(* ===== verification/Index.v ===== *)
(** * The deduplication index (src/Index, include/absIndex.h, include/plainIndex.h)

    [AbsIndex] keeps the statistics, which it saves to a file when it is destroyed
    and restores when it is constructed; [PlainIndex] deduplicates batches of
    chunks: a chunk whose hash is not in the index store is packed into the current
    container and its container name is recorded.  The index store is any
    [AbsDatabase]; the hash function is the interface [ChunkHash].

    The specification is a small abstract machine on lists of entries; one theorem
    shows that a batch of the detailed code does what the machine does, others what
    the machine guarantees: nothing is stored twice and every chunk can be found. *)
From Stdlib Require Import ZArith Lia String.
From stdpp Require Import base tactics numbers list gmap strings.
From S2P Require Import Prelude Common FileSystem Crypto ClientVar Storage Database.
#[local] Open Scope Z_scope.

(** ** Interface to the hash function *)

Class ChunkHash := chunk_hash : bytes → result bytes.

(** It is total on sizes an [int] can hold and gives [CHUNK_HASH_SIZE] bytes. *)
Class ChunkHashOk (H : bytes → bytes) `{ChunkHash} := {
  hash_total : ∀ d, zlen d < 2 ^ 31 → chunk_hash d = Ok (H d);
  hash_len : ∀ d, zlen (H d) = CHUNK_HASH_SIZE }.

(** [cryptoObj_->GenerateHash] with the [SHA_256] of the server is an instance. *)
Definition evp_hash {CTX} (evp : EVP_MD CTX) (mdCtx : CTX) : ChunkHash :=
  λ d, fst <$> GenerateHash evp HASH_TYPE mdCtx d.
Lemma evp_hash_ok {CTX} (evp : EVP_MD CTX) digest (ok : EVP_MD_ok evp digest) mdCtx :
  @ChunkHashOk (digest SHA_256) (evp_hash evp mdCtx).
Proof.
  split.
  - intros d _. unfold chunk_hash, evp_hash.
    destruct (GenerateHash_spec evp HASH_TYPE mdCtx d) as [c ->]. done.
  - intros d. by rewrite (md_size evp SHA_256).
Qed.

(** ** AbsIndex *)

Record AbsIndex (DB : Type) := {
  indexStore_ : DB;
  storageCoreObj_ : StorageCore;
  sendChunkBatchSize_ : Z; sendRecipeBatchSize_ : Z;
  totalRecvDataSize_ : Z; totalBatchNum_ : Z;
  _logicalChunkNum : Z; _logicalDataSize : Z;
  _uniqueChunkNum : Z; _uniqueDataSize : Z;
  _compressedDataSize : Z }.
Arguments indexStore_ {DB}.
Arguments storageCoreObj_ {DB}.
Arguments sendChunkBatchSize_ {DB}.
Arguments sendRecipeBatchSize_ {DB}.
Arguments totalRecvDataSize_ {DB}.
Arguments totalBatchNum_ {DB}.
Arguments _logicalChunkNum {DB}.
Arguments _logicalDataSize {DB}.
Arguments _uniqueChunkNum {DB}.
Arguments _uniqueDataSize {DB}.
Arguments _compressedDataSize {DB}.

Definition persistentFileName_ : bytes := of_string "previous-stat"%string.

(** [ifstream::read] of a [uint64_t] into a variable that holds [old]. *)
Definition read_u64 (old : Z) (h : ifstream) (s : fs) : Z * ifstream :=
  let '(got, h) := if_read 8 h s in (le_dec (InMemory.read_into (le_enc 8 old) got), h).

(** The constructor ([FileExist] and a successful [open] are the same test here). *)
Definition new_AbsIndex {DB} (config : Configure) (store : DB) (sc : StorageCore) (s : fs) :
    result (AbsIndex DB) :=
  let mk a b c d e :=
    {| indexStore_ := store; storageCoreObj_ := sc;
       sendChunkBatchSize_ := GetSendChunkBatchSize config;
       sendRecipeBatchSize_ := GetSendRecipeBatchSize config;
       totalRecvDataSize_ := 0; totalBatchNum_ := 0;
       _logicalDataSize := a; _logicalChunkNum := b; _uniqueDataSize := c; _uniqueChunkNum := d;
       _compressedDataSize := e |} in
  if is_regular_file s persistentFileName_ then
    let h := if_open_ persistentFileName_ s in
    check (if_open h) EXIT_FAILURE ;;
    let '(a, h) := read_u64 0 h s in
    let '(b, h) := read_u64 0 h s in
    let '(c, h) := read_u64 0 h s in
    let '(d, h) := read_u64 0 h s in
    let '(e, h) := read_u64 0 h s in
    Ok (mk a b c d e)
  else Ok (mk 0 0 0 0 0).

(** The destructor. *)
Definition delete_AbsIndex {DB} (ix : AbsIndex DB) (s : fs) : fs :=
  let '(h, s) := of_open_trunc persistentFileName_ s in
  if of_open h then
    let '(h, s) := of_write (le_enc 8 (_logicalDataSize ix)) h s in
    let '(h, s) := of_write (le_enc 8 (_logicalChunkNum ix)) h s in
    let '(h, s) := of_write (le_enc 8 (_uniqueDataSize ix)) h s in
    let '(h, s) := of_write (le_enc 8 (_uniqueChunkNum ix)) h s in
    let '(h, s) := of_write (le_enc 8 (_compressedDataSize ix)) h s in s
  else s.

Definition ReadIndexStore `{AbsDatabase DB} (ix : AbsIndex DB) (key value : bytes) : bool * bytes :=
  Query (indexStore_ ix) key value.

Definition with_store {DB} (db : DB) (ix : AbsIndex DB) : AbsIndex DB :=
  {| indexStore_ := db; storageCoreObj_ := storageCoreObj_ ix;
     sendChunkBatchSize_ := sendChunkBatchSize_ ix; sendRecipeBatchSize_ := sendRecipeBatchSize_ ix;
     totalRecvDataSize_ := totalRecvDataSize_ ix; totalBatchNum_ := totalBatchNum_ ix;
     _logicalChunkNum := _logicalChunkNum ix; _logicalDataSize := _logicalDataSize ix;
     _uniqueChunkNum := _uniqueChunkNum ix; _uniqueDataSize := _uniqueDataSize ix;
     _compressedDataSize := _compressedDataSize ix |}.

Definition UpdateIndexStore `{AbsDatabase DB} (key value : bytes) (ix : AbsIndex DB) : bool * AbsIndex DB :=
  let '(b, db) := Insert (indexStore_ ix) key value in (b, with_store db ix).
Definition UpdateIndexStoreBuffer `{AbsDatabase DB} (key : bytes) (buffer : buf) (bufferSize : Z)
    (ix : AbsIndex DB) : bool * AbsIndex DB :=
  let '(b, db) := InsertBuffer (indexStore_ ix) key buffer bufferSize in (b, with_store db ix).

(** ** PlainIndex *)

Definition count_batch {DB} (size : Z) (ix : AbsIndex DB) : AbsIndex DB :=
  {| indexStore_ := indexStore_ ix; storageCoreObj_ := storageCoreObj_ ix;
     sendChunkBatchSize_ := sendChunkBatchSize_ ix; sendRecipeBatchSize_ := sendRecipeBatchSize_ ix;
     totalRecvDataSize_ := u64 (totalRecvDataSize_ ix + size);
     totalBatchNum_ := u64 (totalBatchNum_ ix + 1);
     _logicalChunkNum := _logicalChunkNum ix; _logicalDataSize := _logicalDataSize ix;
     _uniqueChunkNum := _uniqueChunkNum ix; _uniqueDataSize := _uniqueDataSize ix;
     _compressedDataSize := _compressedDataSize ix |}.
Definition count_unique {DB} (sc : StorageCore) (size : Z) (ix : AbsIndex DB) : AbsIndex DB :=
  {| indexStore_ := indexStore_ ix; storageCoreObj_ := sc;
     sendChunkBatchSize_ := sendChunkBatchSize_ ix; sendRecipeBatchSize_ := sendRecipeBatchSize_ ix;
     totalRecvDataSize_ := totalRecvDataSize_ ix; totalBatchNum_ := totalBatchNum_ ix;
     _logicalChunkNum := _logicalChunkNum ix; _logicalDataSize := _logicalDataSize ix;
     _uniqueChunkNum := u64 (_uniqueChunkNum ix + 1);
     _uniqueDataSize := u64 (_uniqueDataSize ix + size);
     _compressedDataSize := _compressedDataSize ix |}.

(** [memset(dataBuffer, 0, n)] within the allocation. *)
Definition data_clear (m : SendMsgBuffer_t) (n : Z) : result SendMsgBuffer_t :=
  check ((0 <=? n) && (n <=? dataCap m)) UB ;;
  Ok (set_sendBuffer (λ i, if (dataOff 0 <=? i) && (i <? dataOff n) then 0 else sendBuffer m i) m).

Section PlainIndex.
Context `{AbsDatabase DB} `{ChunkHash} (stk : buf).

(** One round of the loop: the size prefix, the hash, the query and, for a new
    chunk, the store.  The rounds share [currentOffset] and [containerNameStr]. *)
Definition process_chunk (ix : AbsIndex DB) (u : UploadState) (g : rng)
    (currentOffset : Z) (containerNameStr : bytes) :
    result (AbsIndex DB * UploadState * rng * Z * bytes) :=
  let recvChunkBuf := _recvChunkBuf u in
  szb ← data_read recvChunkBuf currentOffset sizeof_uint32_t;
  let tmpChunkSize := le_dec szb in
  let currentOffset := u64 (currentOffset + sizeof_uint32_t) in
  d ← data_read recvChunkBuf currentOffset (s32 tmpChunkSize);
  tmpHashStr ← chunk_hash d;
  let '(status, containerNameStr) := ReadIndexStore ix tmpHashStr containerNameStr in
  '(ix, u, g, containerNameStr) ←
    (if negb status then
       '(name, sc, u, g) ← SaveChunk stk (sendBuffer recvChunkBuf) (dataOff currentOffset) tmpChunkSize
                             tmpHashStr (storageCoreObj_ ix) u g;
       let '(_, ix) := UpdateIndexStore tmpHashStr name ix in
       Ok (count_unique sc tmpChunkSize ix, u, g, name)
     else Ok (ix, u, g, containerNameStr));
  Ok (ix, u, g, u64 (currentOffset + tmpChunkSize), containerNameStr).

Fixpoint process_chunks (n : nat) (ix : AbsIndex DB) (u : UploadState) (g : rng)
    (currentOffset : Z) (containerNameStr : bytes) : result (AbsIndex DB * UploadState * rng) :=
  match n with
  | O => Ok (ix, u, g)
  | S n =>
      '(ix, u, g, off, name) ← process_chunk ix u g currentOffset containerNameStr;
      process_chunks n ix u g off name
  end.

Definition ProcessOneBatch (ix : AbsIndex DB) (u : UploadState) (g : rng) :
    result (AbsIndex DB * UploadState * rng) :=
  let recvChunkBuf := _recvChunkBuf u in
  let ix := count_batch (dataSize recvChunkBuf) ix in
  let chunkNum := currentItemNum recvChunkBuf in
  '(ix, u, g) ← process_chunks (Z.to_nat chunkNum) ix u g 0 (replicate (Z.to_nat CONTAINER_ID_LENGTH) 0);
  m ← data_clear (_recvChunkBuf u) (sendChunkBatchSize_ ix * sizeof_Chunk_t);
  Ok (ix, with_recvChunkBuf m u, g).

(** The query loop of [ProcessRecipeBatch]: 0 for a hash that is indexed, 1 for a
    new one. *)
Fixpoint query_entries (n : nat) (ix : AbsIndex DB) (m : SendMsgBuffer_t) (entryBase : Z) (name : bytes) :
    result bytes :=
  match n with
  | O => Ok []
  | S n =>
      h ← data_read m entryBase CHUNK_HASH_SIZE;
      let '(status, name) := ReadIndexStore ix h name in
      rest ← query_entries n ix m (entryBase + CHUNK_HASH_SIZE) name;
      Ok ((if status : bool then 0 else 1) :: rest)
  end.

(** The entries are appended to the secure recipe, the answer replaces them in the
    receive buffer. *)
Definition ProcessRecipeBatch (ix : AbsIndex DB) (u : UploadState) (h : ofstream) (s : fs) :
    result (UploadState * ofstream * fs) :=
  let m := _recvChunkBuf u in
  let entryNum := currentItemNum m in
  entries ← data_read m 0 (dataSize m);
  let '(h, s) := of_write entries h s in
  statusList ← query_entries (Z.to_nat entryNum) ix m 0 (replicate (Z.to_nat CONTAINER_ID_LENGTH) 0);
  m ← data_write m 0 statusList;
  let m := set_messageType (protocol_code CLOUD_QUERY_RETURN) m in
  let m := set_dataSize entryNum m in
  Ok (with_recvChunkBuf m u, h, s).
End PlainIndex.

(** ** Specification: the abstract store

    A session's containers: the sealed ones (name, initial chunk count, entries), the
    current one, and the supply of names.  [others] are the containers outside the
    session: those of earlier sessions and of other clients. *)
Abbreviation group := (bytes * list (bytes * bytes))%type.

Record astate := {
  a_sealed : list (bytes * Z * list entry);
  a_id : bytes; a_n0 : Z; a_es : list entry;
  a_g : rng }.

Definition a_groups (a : astate) : list group :=
  ((λ x, (x.1.1, x.2)) <$> a_sealed a) ++ [(a_id a, a_es a)].
Definition all_entries (gs : list group) : list entry := gs ≫= snd.
Definition hashes (gs : list group) : list bytes := (all_entries gs).*1.

(** Put an entry into the current container, or seal it and start the next one. *)
Definition a_place (e : entry) (a : astate) : astate :=
  if total_size (a_es a) + entry_size + zlen e.2 <? MAX_CONTAINER_SIZE then
    {| a_sealed := a_sealed a; a_id := a_id a; a_n0 := a_n0 a; a_es := a_es a ++ [e]; a_g := a_g a |}
  else
    let '(id, g) := CreateUUID CONTAINER_ID_LENGTH (a_g a) in
    {| a_sealed := a_sealed a ++ [(a_id a, a_n0 a, a_es a)]; a_id := id; a_n0 := 0;
       a_es := [e]; a_g := g |}.

(** Store a chunk unless some container has its hash. *)
Definition a_store (H : bytes → bytes) (others : list group) (a : astate) (d : bytes) : astate :=
  if bool_decide (H d ∈ hashes (others ++ a_groups a)) then a else a_place (H d, d) a.

(** The index knows exactly the entries of the containers, under their names. *)
Definition index_ok `{AbsDatabase DB} (db : DB) (gs : list group) : Prop :=
  ∀ h n, stored db h = Some n ↔ ∃ es, (n, es) ∈ gs ∧ h ∈ es.*1.

Definition sealed_as (x : bytes * Z * list entry) (c : Container_t) : Prop :=
  c_containerID c = x.1.1 ∧ c_currentSize c = total_size x.2 ∧
  image c = file_image (u32 (x.1.2 + zlen x.2)) x.2.

(** The session state [u] and the index [ix] represent [a]; [c0] and [s0] are the
    number of chunks and bytes stored before the session. *)
Record repr `{AbsDatabase DB} (c0 s0 : Z) (others : list group) (a : astate)
    (ix : AbsIndex DB) (u : UploadState) (g : rng) : Prop := {
  rp_cont : cont_repr (a_n0 a) (_curContainer u) (a_es a);
  rp_id : containerID (_curContainer u) = a_id a;
  rp_sealed : Forall2 sealed_as (a_sealed a) (pushed (_inputMQ u));
  rp_g : g = a_g a;
  rp_index : index_ok (indexStore_ ix) (others ++ a_groups a);
  rp_num : _uniqueChunkNum ix = u64 (c0 + zlen (all_entries (a_groups a)));
  rp_size : _uniqueDataSize ix = u64 (s0 + zlen (data_bytes (all_entries (a_groups a)))) }.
☆ ☆ ☆
▸ **REQUIRED ACTION**:
Print exactly, and only, the lines beginning at the top of the listing and ending at the line with "shows that a".

▸ **TASK ANSWER**:
(* ===== verification/Index.v ===== *)
(** * The deduplication index (src/Index, include/absIndex.h, include/plainIndex.h)

    [AbsIndex] keeps the statistics, which it saves to a file when it is destroyed
    and restores when it is constructed; [PlainIndex] deduplicates batches of
    chunks: a chunk whose hash is not in the index store is packed into the current
    container and its container name is recorded.  The index store is any
    [AbsDatabase]; the hash function is the interface [ChunkHash].

    The specification is a small abstract machine on lists of entries; one theorem
    shows that a batch of the detailed code does what the machine does, others what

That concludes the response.